Material provided:
(* ===== verification/Witnesses.v ===== *)
(** * Concrete runs

    A store built by the program's own statements (a world with a game master
    and two players, a scene with a wall, three tokens and a folder), and
    closed instances of the theorems that have hypotheses, on every part up to
    Worlds.v, so that none of them is vacuous. *)

From S2P Require Import Prelude GoStrings Json Perm Storage Redact Access Vision Sight SqlStore SqlLaws.
From S2P Require Import Dice Sha256 RateLimit Password Auth Ticket Frame Outbox Hub Session Intents Chat Combat Doors Http Worlds Engine.

Local Open Scope Z_scope.

(** ** A store *)

Definition isOkb {A} (r : res A) : bool := match r with Ok _ => true | Err _ => false end.

Definition mkWorld (id slug : string) (settings : raw) : World :=
  MkWorld id slug slug "sys" "1" "" "" settings 0 0 None.
Definition mkUser (id name : string) (hash : string) (admin : bool) : User :=
  MkUser id name "" hash "en" admin 0 None.
Definition mkDoc (id kind parent : string) (data ownership : raw) : Document :=
  MkDocument "w" id kind "" parent "" id 0 "" data RawEmpty ownership "" "" 0 0 0 None.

What the exercise asks:
Copy each line of the listing that contains "parent".

Task output:
Definition mkDoc (id kind parent : string) (data ownership : raw) : Document :=
  MkDocument "w" id kind "" parent "" id 0 "" data RawEmpty ownership "" "" 0 0 0 None.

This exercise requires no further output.